The drug targets the mTOR pathway, which is critical in regulating protein synthesis and cell growth. Inhibiting mTOR promotes removal of abnormal proteins that build up in patients with TSC. The mTOR pathway is a target for chemotherapy, which is how Dr. Franz and his colleagues got the idea to try it in their TSC patients with SEGA.
That a small molecule can correct a genetic defect has led to animal studies using the mTOR inhibitor earlier to see if it can prevent the mental retardation and autism that can occur in patients with SEGA. It seems to work in animal models, said Dr. Franz. “The earlier you treat the more manifestations of the disease you can prevent,” he said.
The investigators want to understand how early they can safely treat with this drug. So far, half a dozen babies (under a year old) have been treated.
Joyce Wu, MD, associate professor of pediatrics at the University of California-Los Angeles, said that her clinic is following six patients with SEGAs. The most common side effect is mouth sores, which come and go, she said. Before FDA fast tracked the approval of everolimus, surgery was standard therapy.
Her clinic is involved in the international double-blind placebo controlled phase 3 EXIST-1 (EXamining everolimus) trial including 117 patients. Earlier this year, investigators of the study, also sponsored by Novartis, said that the trial met its primary endpoint, a reduction in SEGA volume. So far, 35 percent of patients (27 of 78) receiving everolimus experiencing a 50 percent or greater reduction in SEGA volume (sum of volumes of all target SEGAs) relative to baseline versus none of 39 patients taking a placebo (p<0.0001). The preliminary results of this ongoing study were reported last summer at the International TSC Research Conference in Washington, DC.
“There has been a lot of discussion about mTOR inhibitors,” said Dr. Wu. At least in patients with SEGA, so far, “there is a lot of benefit all around.” Dr.

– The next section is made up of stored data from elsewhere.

(* ===== verification/ClusterCacheAdmin.v ===== *)
(** * The cluster cache: namespaces, limits and devices *)

From stdpp Require Import sorting.
From S2P Require Import Prelude ClusterCacheMap ClusterCacheMapFacts ClusterCache ClusterCacheFacts ClusterCacheOffline ClusterCacheOps.

Module CacheAdmin.
Import ClusterCacheKey ClusterCacheEntry ClusterCacheMap ClusterCacheDevice ClusterCache MapFacts PtrFacts CacheInv CacheSteps CacheData CacheOffline CacheOps.

Section Admin.
Variable cs : Z.
Hypothesis Hcs : 0 < cs.
Variable avg : Z.
Abbreviation inv := (inv cs).
Abbreviation good := (good cs).

(** One namespace, and the lists of its entries, after a change. *)
Definition rebuilt (h : Z) (n' : Namespace) (I L : list ptr) (c : Cache) : Cache :=
  mkCache (manager_ c) (<[h := n']> (namespaces_ c)) I L (num_hits c) (num_misses c) (files c) (drawn c).

Record reshaped (c : Cache) (n n' : Namespace) (I L : list ptr) : Prop := mkReshaped {
  e_wf : wf (key_of (devs c)) (map n');
  e_sub : forall q, q ∈ all (map n') -> q ∈ all (map n);
  e_own : match max_entries n' with
    | Some m => lru n' ≡ₚ all (map n') /\ Z.of_nat (length (all (map n'))) <= m < 2 ^ 64
    | None => lru n' = []
    end;
  e_lru : NoDup L;
  e_lru_in : forall q, q ∈ L <-> (q ∈ lru_ c /\ q ∉ all (map n)) \/ (max_entries n' = None /\ q ∈ all (map n'));
  e_inval : NoDup I;
  e_inval_in : forall q, q ∈ I -> q ∈ invalidated_entries_ c \/ (q ∈ all (map n) /\ q ∉ all (map n')) }.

Wu added: “This may be just the beginning of what everolimus may be capable of achieving, There may be potential for other tumor reduction and epilepsy control in TSC, as well as for tumor reduction and epilepsy control in non-TSC patients.”
Steven Roach, MD, professor of pediatrics and neurology at Ohio State University College of Medicine and Neurologist-in-Chief at Nationwide Children's Hospital in Columbus, said that “long-term follow-up is necessary for newly developed medicines in order to detect any adverse effects from chronic use and to determine if the short-term benefits are sustainable.”
He added that the FDA approval is limited to tumors. “This is a very good option for individuals with TSC-related tumors that are not amenable to curative surgery or other procedures. Additional studies may confirm what has been suspected in earlier clinical trials: that everolimus can reduce the severity of epilepsy, cognitive dysfunction, or other TSC-related problems, at least in some individuals. If this is the case, then far more patients are likely to receive it.”